There is one claim, in particular, that I feel merits a closer discussion, both because it remains controversial and because it seems to me to bear, directly and indirectly, on the mechanisms of art. In a particularly famous passage, Smith envisions a calamity befalling China, an earthquake swallowing up its inhabitants, and then images the reaction of an Englishman on hearing of the news:
The most frivolous disaster which could befall himself would occasion a more real disturbance. If he was to lose his little finger tomorrow, he would not sleep tonight; but, provided he never saw them, he will snore with the most profound security over the ruin of a hundred millions of his brethren, and the destruction of that immense multitude seems plainly an object less interesting to him, than this paltry misfortune of his own.

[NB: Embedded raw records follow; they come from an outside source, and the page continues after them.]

(** [pathToHash] on an engine whose [toFixed] accepts at most
    [digitLimit] fraction digits (20 up to ECMAScript 5, 100 since
    ECMAScript 2018) and whose conversion of a Number to a string,
    which [toFixed] falls back on from [10^21] on, is
    [numberToString].  A result is the exception raised or the value
    returned. *)
Module Checked.

Section OnEngine.

Variable digitLimit : nat.
Variable numberToString : Q -> string.

Definition andThen {A B : Type} (r : Thrown + A) (k : A -> Thrown + B)
  : Thrown + B :=
  match r with
  | inl e => inl e
  | inr a => k a
  end.

(** [x.toFixed(fractionDigits)], ECMAScript 15.7.4.5: step 2 raises,
    steps 5 and 6 take the sign, step 7 converts a magnitude from
    [10^21] on as [ToString] does, step 8 prints the digits. *)
Definition toFixed (x : Q) (fractionDigits : nat) : Thrown + string :=
  if (digitLimit <? fractionDigits)%nat then inl RangeError
  else if Qle_bool (inject_Z (10 ^ 21)) (Qabs x) then
    inr (JS.sign x +++ numberToString (Qabs x))
  else inr (JS.toFixed x fractionDigits).

(** The array literal of lines 33-41, its elements evaluated in order. *)
Definition fields (precision : nat) (pt : PathPoint) : Thrown + list string :=
  andThen (toFixed (fst (anchor pt)) precision) (fun ax =>
  andThen (toFixed (snd (anchor pt)) precision) (fun ay =>
  andThen (toFixed (fst (leftDirection pt)) precision) (fun lx =>
  andThen (toFixed (snd (leftDirection pt)) precision) (fun ly =>
  andThen (toFixed (fst (rightDirection pt)) precision) (fun rx =>
  andThen (toFixed (snd (rightDirection pt)) precision) (fun ry =>
  inr [ax; ay; lx; ly; rx; ry; PointType_toString (pointType pt)])))))).

Definition pointHash (precision : nat) (pt : PathPoint) : Thrown + string :=
  andThen (fields precision pt) (fun l => inr (JS.join "," l)).

Definition pathToHash (precision : nat) (path : PageItem) : Thrown + string :=
  match pathPoints path with
  | None => inr ""
  | Some [] => inr ""
  | Some pts =>
      andThen
        (fold_left
           (fun acc pt =>
              andThen acc (fun pointHashes =>
              andThen (pointHash precision pt) (fun h =>
              inr (pointHashes ++ [h]))))
           pts (inr []))
        (fun pointHashes =>
           let closed := if closed path then "closed" else "open" in
           inr (JS.join ";" pointHashes +++ "|" +++ closed))
  end.

End OnEngine.

End Checked.

(** * Vocabulary of the properties *)

(** ** Characters of the strings the script builds *)

Module Chars.

(** [all P s]: every character of [s] satisfies [P]. *)
Fixpoint all (P : ascii -> bool) (s : string) : bool :=
  match s with
  | EmptyString => true
  | String c s' => P c && all P s'
  end.

Definition isDigit (c : ascii) : bool :=
  (48 <=? nat_of_ascii c)%nat && (nat_of_ascii c <=? 57)%nat.

Definition digitValue (c : ascii) : Z := Z.of_nat (nat_of_ascii c) - 48.

(** The number a string of digits denotes; leading zeros do not count. *)
Fixpoint value (s : string) : Z :=
  match s with
  | EmptyString => 0
  | String c s' =>
      digitValue c * 10 ^ Z.of_nat (String.length s') + value s'
  end.

Definition startsWithDigit (s : string) : bool :=
  match s with
  | EmptyString => false
  | String c _ => isDigit c
  end.

(** The characters of a formatted number. *)
Definition isNumeric (c : ascii) : bool :=
  isDigit c || Ascii.eqb c "-" || Ascii.eqb c ".".

(** Characters: a field holds no separator, a token no ";" and no "|",
    the joined tokens no "|". *)
Definition isFieldChar (c : ascii) : bool :=
  negb (Ascii.eqb c ",") && negb (Ascii.eqb c ";") && negb (Ascii.eqb c "|").

Definition isTokenChar (c : ascii) : bool :=
  negb (Ascii.eqb c ";") && negb (Ascii.eqb c "|").

Definition isBarFree (c : ascii) : bool := negb (Ascii.eqb c "|").

End Chars.

(** ** The order of [sort] *)

Definition strLe (a b : string) : Prop := String.leb a b = true.

(** ** Parts of a shape *)

(** The control points a page item exposes; none when the property is
    missing. *)
Definition pointsOf (path : PageItem) : list PathPoint :=
  match pathPoints path with
  | Some pts => pts
  | None => []
  end.

Definition marker (path : PageItem) : string :=
  if closed path then "closed" else "open".

(** ** The traversal *)

(** What one child contributes to an empty array. *)
Definition contribution (t : string) (pageItem : PageItem) : list PageItem :=
  collectStep (collectPathsOf t) t [] pageItem.

(** ** Groups and traces *)

Definition keyIs (hashOf : PageItem -> string) (k : string) (x : PageItem)
  : bool :=
  String.eqb (hashOf x) k.

(** The duplicate group of key [k]: the items with that key, in
    collection order. *)
Definition members (hashOf : PageItem -> string) (k : string)
    (items : list PageItem) : list PageItem :=
  filter (keyIs hashOf k) items.

(** The members past the first of every group, group by group. *)
Definition duplicates (hashOf : PageItem -> string) (items : list PageItem)
  : list PageItem :=
  flat_map (fun g => skipn 1 (snd g)) (groupByHash hashOf items).

(** What a table must be to be the grouping of [items]. *)
Definition grouped (hashOf : PageItem -> string) (items : list PageItem)
    (table : HashTable) : Prop :=
  NoDup (map fst table)
  /\ (forall k g, In (k, g) table ->
        k <> "" /\ g <> [] /\ g = members hashOf k items)
  /\ (forall x, In x items -> hashOf x <> "" ->
        In (hashOf x) (map fst table)).

(** The items [remove()] was called on, in order. *)
Definition removeTargets (evs : list Event) : list PageItem :=
  flat_map (fun e => match e with EvRemove x _ => [x] | _ => [] end) evs.

(** The number of calls of [remove()] that returned. *)
Definition successes (evs : list Event) : nat :=
  length
    (filter (fun e => match e with EvRemove _ None => true | _ => false end)
       evs).

(** The exceptions [remove()] raised, and the lines written to the
    console. *)
Definition failures (evs : list Event) : list string :=
  flat_map (fun e => match e with EvRemove _ (Some m) => [m] | _ => [] end)
    evs.

Definition written (evs : list Event) : list string :=
  flat_map (fun e => match e with EvWriteln m => [m] | _ => [] end) evs.

Definition alerts (evs : list Event) : list string :=
  flat_map (fun e => match e with EvAlert m => [m] | _ => [] end) evs.

(** What a run of removals leaves in the trace: the calls of
    [remove()] on [targets] in order, whatever their outcome; one
    console line per exception; no alert. *)
Definition removalTrace (targets : list PageItem) (evs : list Event) : Prop :=
  removeTargets evs = targets
  /\ written evs = failures evs
  /\ alerts evs = []
  /\ length targets = (successes evs + length (failures evs))%nat.

(** ** The fingerprint in the words of the specification *)

(** Two coordinates whose values formatted to [f] digits have the same
    sign and are at most one unit of the last digit apart. *)
Definition coordNear (f : nat) (x y : Q) : Prop :=
  JS.isNegative x = JS.isNegative y
  /\ (Z.abs (JS.roundScaled f x - JS.roundScaled f y) <= 1)%Z.

Definition pointNear (f : nat) (a b : PathPoint) : Prop :=
  coordNear f (fst (anchor a)) (fst (anchor b))
  /\ coordNear f (snd (anchor a)) (snd (anchor b))
  /\ coordNear f (fst (leftDirection a)) (fst (leftDirection b))
  /\ coordNear f (snd (leftDirection a)) (snd (leftDirection b))
  /\ coordNear f (fst (rightDirection a)) (fst (rightDirection b))
  /\ coordNear f (snd (rightDirection a)) (snd (rightDirection b))
  /\ pointType a = pointType b.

We are daily beset by the news of tragedy abroad – of conflicts in the Middle East, earthquakes in the Third World – and though we often make a great show of caring deeply for the suffering of others, what Smith says seems patently true: that the least disturbance in our routine or comfort will cause us more real despair than the news of any calamity abroad. I don’t mean to suggest that we are entirely heartless or incapable of empathy with the plight of others – quite the contrary. I mean only that our ability to entertain this suffering imaginatively is severely limited: we can envision the suffering of others but we can’t, in any real sense, experience it. One of the miracles of art is that it works to tear down this barrier. In reading a good novel or poem, the words provoke in us a fellow-feeling with the characters, often against our will, so that we even find ourselves strangely allied with a Macbeth.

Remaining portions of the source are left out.